Mais la musique est aussi un artisanat de tous les instants ; elle se fabrique au quotidien, se pratique de jour comme de nuit, et le groupe souffre aujourd’hui de ne pas pouvoir s’exprimer plus que cela. J’espère que 2017 sera pour le FREE HUMAN ZOO l’occasion de jouer davantage sur scène, de faire entendre sa modeste voix, tout comme il sera aussi le temps de mettre en chantier notre prochain album, « No Wind Tonight … » un opus articulé autour d’une très longue pièce (pardon d’avance…), « BAB’Y ». Et si l’improvisation reste la colonne dorsale de notre approche, notre petite musique n’y demeurera pas moins écrite.
Aux côtés de Laurent Skoczek (trombone et trombone arrangé) et Samy Thiebault (saxophone ténor et flûte) -précités-, le groupe est conduit par un très surprenant bassiste, Nicolas Feuger, un très chaloupant pianiste, Emmanuel Guerrero et un très stimulant guitariste, Matthieu Rosso. En tant que batteur, je suis fort aise d’être si bien entouré, tout comme je me félicite chaque jour d’avoir rencontré des compagnons toujours prompts à cette recherche esthétique commune. Sur « Freedom Now ! », c’est Dan Decrauze qui aura enregistré toutes les très belles parties guitare de l’album, alors que les claviers y auront été tenus par « I’M », un pianiste tonique et inspiré.

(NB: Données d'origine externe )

(* ===== verification/System.v ===== *)
(** * The resource server: both backends behind one server proxy

    The backends main.go registers, on one API server, and what their watches do over
    the life of the server. *)

From S2P Require Import Prelude Meta Labels KRM Backend DB NetIP IPUtil Rib IpamApi IpamWatcher IpamBackend VlanApi VlanBackend ServerProxy.

Local Open Scope Z_scope.

Section System.
Context {W : Type} `{L : LabelsAPI} `{R : !RIBAPI} `{N : NetipxAPI} `{E : ErrorsAPI}.
Context (ipam_api : option (IpamClient W)) (vlan_api : option (VlanClient W)).
Context (yaml_ipam : Codec (gmap string labels)) (yaml_vlan : Codec (gmap Z labels)).
Context (json_ipclaim : Codec IPClaim) (json_ni : Codec NetworkInstance).
Context (json_vlanclaim : Codec VLANClaim) (json_index : Codec VLANIndex).

(** What [List] returns, of type [any]. *)
Definition AnyList : Type := (list Route + list entry)%type.

Definition ipam_backend : Backend (istate W Stream) Stream AnyList :=
  MkBackend (ipam_CreateIndex ipam_api yaml_ipam json_ni) (ipam_DeleteIndex ipam_api yaml_ipam json_ni)
    (fun b => l ← ipam_List json_ni b; mret (inl l)) ipam_AddWatch ipam_DeleteWatch
    (ipam_GetClaim json_ipclaim) (ipam_Claim ipam_api yaml_ipam json_ipclaim)
    (ipam_DeleteClaim ipam_api yaml_ipam json_ipclaim).

Definition vlan_backend : Backend (vstate W) Stream AnyList :=
  MkBackend (vlan_CreateIndex vlan_api yaml_vlan json_index) (vlan_DeleteIndex vlan_api yaml_vlan json_index)
    (fun b => l ← vlan_List json_index b; mret (inr l)) (fun k v _ => vlan_AddWatch k v) vlan_DeleteWatch
    (vlan_GetClaim json_vlanclaim) (vlan_Claim vlan_api yaml_vlan json_vlanclaim)
    (vlan_DeleteClaim vlan_api yaml_vlan json_vlanclaim).

(** The state of both backends; the API server is shared. *)
Record server : Type := MkServer {
  sv_ipam : caches RIB;
  sv_watcher : watcher Stream;
  sv_events : list (event Stream);
  sv_vlan : caches db;
  sv_world : W
}.

Definition get_ipam (s : server) : istate W Stream :=
  MkIState (sv_ipam s) (sv_watcher s) (sv_events s) (sv_world s).
Definition put_ipam (i : istate W Stream) (s : server) : server :=
  MkServer (i_cache i) (i_watcher i) (i_events i) (sv_vlan s) (i_world i).
Definition get_vlan (s : server) : vstate W := MkVState (sv_vlan s) (sv_world s).
Definition put_vlan (v : vstate W) (s : server) : server :=
  MkServer (sv_ipam s) (sv_watcher s) (sv_events s) (v_cache v) (v_world v).

(** [main.go:173-178 main] *)
Definition main_backends : gmap GroupVersion (Backend server Stream AnyList) :=
  <[ipam_GroupVersion := zoom_backend get_ipam put_ipam ipam_backend]>
    {[vlan_GroupVersion := zoom_backend get_vlan put_vlan vlan_backend]}.

(** ** Watches *)

Section Watched.
Context (P : watcher Stream -> Prop).
Context (Padd : forall k v fn w, P w -> P (addWatch k v fn w)).

Definition i_watched (s : istate W Stream) : Prop := P (i_watcher s).

Lemma watched_on_world {A} (m : M W A) : keeps i_watched (i_on_world m).
Proof. intros s Hs. unfold i_on_world. by destruct (m (i_world s)). Qed.
Lemma watched_on_cache {A} (m : M (caches RIB) A) : keeps i_watched (i_on_cache m).
Proof. intros s Hs. unfold i_on_cache. by destruct (m (i_cache s)). Qed.
Lemma watched_on_table {A} id (m : M RIB A) : keeps i_watched (i_on_table (W := W) id m).
Proof.
  intros s Hs. unfold i_on_table. destruct (i_cache s !! id) as [c|]; [|done]. by destruct (m (instance c)).
Qed.
Lemma watched_GetData ref : keeps i_watched (ipam_GetData yaml_ipam ref).
Proof. unfold ipam_GetData. keeps_auto. destruct (Marshal yaml_ipam _); keeps_auto. Qed.
Lemma watched_applicator ini claim pi m : keeps i_watched (run_applicator (W := W) ini claim pi m).
Proof.
  intros s Hs. unfold run_applicator. destruct (i_cache s !! _) as [c|]; [|done]. by destruct (m _).
Qed.
Lemma watched_Get claim ini : keeps i_watched (runtimes_Get (W := W) claim ini).
Proof. by intros s Hs. Qed.

#[local] Hint Resolve watched_on_world watched_on_cache watched_on_table watched_GetData watched_applicator
  watched_Get : keeps.

Lemma watched_RestoreData c ref cm : keeps i_watched (ipam_RestoreData yaml_ipam c ref cm).
Proof. unfold ipam_RestoreData. keeps_auto. Qed.

Lemma watched_store st ref : ipam_store ipam_api yaml_ipam = Ok st ->
  keeps i_watched (st_Restore st ref) /\ keeps i_watched (st_SaveAll st ref) /\ keeps i_watched (st_Destroy st ref).
Proof.
  unfold ipam_store. destruct ipam_api as [c|]; [|intros [= <-]; split_and!; apply keeps_ret].
  apply keeps_storage.
  - intros c' cm [= <-]. cbn. split_and!; apply watched_on_world.
  - intros f ref' [= <-]. apply watched_GetData.
  - intros f ref' cm [= <-]. apply watched_RestoreData.
Qed.

Lemma watched_runtime op : keeps i_watched (rt_Get (W := W) op) /\ keeps i_watched (rt_Validate (W := W) op) /\
  keeps i_watched (rt_Apply (W := W) op) /\ keeps i_watched (rt_Delete (W := W) op).
Proof.
  destruct op; cbn; unfold prefixRuntime_Apply, prefixRuntime_Delete, claimRuntime_Apply, claimRuntime_Delete;
    split_and!; keeps_auto; by intros s Hs.
Qed.

(** No operation of the IPAM backend but [DeleteWatch] takes a watch away. *)
Lemma watched_ipam : backend_keeps i_watched ipam_backend.
Proof.
  unfold backend_keeps. cbn [ipam_backend be_CreateIndex be_DeleteIndex be_GetClaim be_Claim be_DeleteClaim be_AddWatch].
  unfold ipam_CreateIndex, ipam_DeleteIndex, ipam_GetClaim, ipam_Claim, ipam_DeleteClaim, ipam_AddWatch.
  split_and!; intros b.
  1,2,4,5: apply keeps_bind_lift; intros cr _; apply keeps_bind_lift; intros st Hst.
  - destruct (watched_store st (NetworkInstance_GetCacheID cr) Hst) as (H1&_&_). keeps_auto.
  - destruct (watched_store st (NetworkInstance_GetCacheID cr) Hst) as (_&_&H3). keeps_auto.
  - apply keeps_bind; [auto with keeps|]. intros op. destruct (watched_runtime op) as (_&Hv&Ha&_).
    apply keeps_bind; [done|]. intros msg. case_bool_decide; [auto with keeps|]. apply keeps_bind; [done|].
    intros cr'. destruct (watched_store st (IPClaim_GetCacheID cr') Hst) as (_&H2&_). keeps_auto.
  - apply keeps_bind; [auto with keeps|]. intros op. destruct (watched_runtime op) as (_&_&_&Hd).
    apply keeps_bind; [done|]. intros _. apply (watched_store st _ Hst).
  - apply keeps_bind_lift; intros cr _. apply keeps_bind; [auto with keeps|]. intros op.
    destruct (watched_runtime op) as (Hg&_). keeps_auto.
  - intros v fn. apply keeps_modify. intros s. apply Padd.
Qed.

Definition watched (s : server) : Prop := P (sv_watcher s).

Lemma watched_main gv be : main_backends !! gv = Some be -> backend_keeps watched be.
Proof.
  unfold main_backends. destruct (decide (gv = ipam_GroupVersion)) as [->|Hne].
  - rewrite lookup_insert_eq. intros [= <-]. destruct watched_ipam as (H1&H2&H3&H4&H5&H6).
    split_and!; intros; by eapply (keeps_zoom watched i_watched).
  - rewrite lookup_insert_ne by done. intros [_ <-]%lookup_singleton_Some.
    split_and!; intros; by apply (keeps_zoom watched (fun _ => True)).
Qed.

End Watched.

(** ** Watches outlive their streams *)

Context (pb_String : PbGVK -> string).
Abbreviation step := (sp_step pb_String main_backends).

Lemma steps_keep (I : proxyState server -> Prop) s s' :
  (forall a b, step a b -> I a -> I b) -> rtc step s s' -> I s -> I s'.
Proof. intros Hstep. induction 1; eauto. Qed.

(** A watch is never removed. Once a client has registered a watch for an owner kind of
    the IPAM group, its registration and a callback of the backend for that kind exist in
    every later state of the server, also after the stream of the client has ended and
    whatever other requests, watches and ends of streams happen: the loop that should
    clean up after the end of the stream has no turn. *)
Theorem watch_never_removed in_ stream s s1 s2 ownerGvk addr h :
  wq_Header in_ = Some h -> h_OwnerGvk h = Some ownerGvk -> str_peer stream = Some addr ->
  header_gv (Some h) = Ok ipam_GroupVersion ->
  server_Watch pb_String main_backends in_ stream s = (s1, Ok tt) -> rtc step s1 s2 ->
  let g := ResourcePbGVKTostring ownerGvk in
  is_Some (ps_clients s2 !! client_key addr g) /\
  is_Some (watch_lookup (sv_watcher (ps_backends s2)) NephioOwnerGvkKey g).
Proof.
  intros Hin Hog Hpeer Hgv Hw Hsteps g.
  assert (H1 : registered (client_key addr g) s1 /\
    is_Some (watch_lookup (sv_watcher (ps_backends s1)) NephioOwnerGvkKey g)).
  { revert Hw. unfold server_Watch, AddCallBackFn, mbind, M_bind, lift. rewrite Hin. cbn [deref].
    destruct (find_backend _ _ _); [|intros [=]..]. rewrite Hog, Hpeer. cbn [deref]. cbn [register_client].
    rewrite Hgv. unfold main_backends. rewrite lookup_insert_eq. cbn. intros [= <-]. split.
    - unfold registered. cbn. rewrite lookup_insert_eq. by eexists.
    - change (is_Some (watch_lookup (addWatch NephioOwnerGvkKey g stream (sv_watcher (ps_backends s))) NephioOwnerGvkKey g)).
      rewrite watch_lookup_add, decide_True by done. by eexists. }
  destruct H1 as [Hc Hl]. split.
  - revert Hsteps Hc. apply steps_keep, sp_step_registered.
  - set (P := fun w : watcher Stream => is_Some (watch_lookup w NephioOwnerGvkKey g)).
    refine (steps_keep (on_I (watched P)) _ _ _ Hsteps Hl). intros a b. apply sp_step_keeps, watched_main.
    intros k v fn w HP. unfold P. rewrite watch_lookup_add. by destruct (decide _).
Qed.

End System.
Arguments server W {L R}.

Quant à la batterie, elle reste mon terrain de jeu préféré. Je suis le même qu’à neuf ans, fan des percussions, des figures de rythme. A ce moment, cela a résonné comme une d’une sorte d’appel ; je tente de cultiver la jubilation de ces premiers instants, même si l’instrument ne me pardonne aucune infidélité ! En l’occurrence, je souffre d’un manque de temps, conservant une autre activité à côté de celle de musicien, de chercheur en MusiqueS, et cela se ressent dans mon jeu, qui n’est pas encore libéré. Le sera-t-il jamais ? J’adore aussi le piano, mais mon approche du clavier « ebony and ivory » reste totalement empirique … »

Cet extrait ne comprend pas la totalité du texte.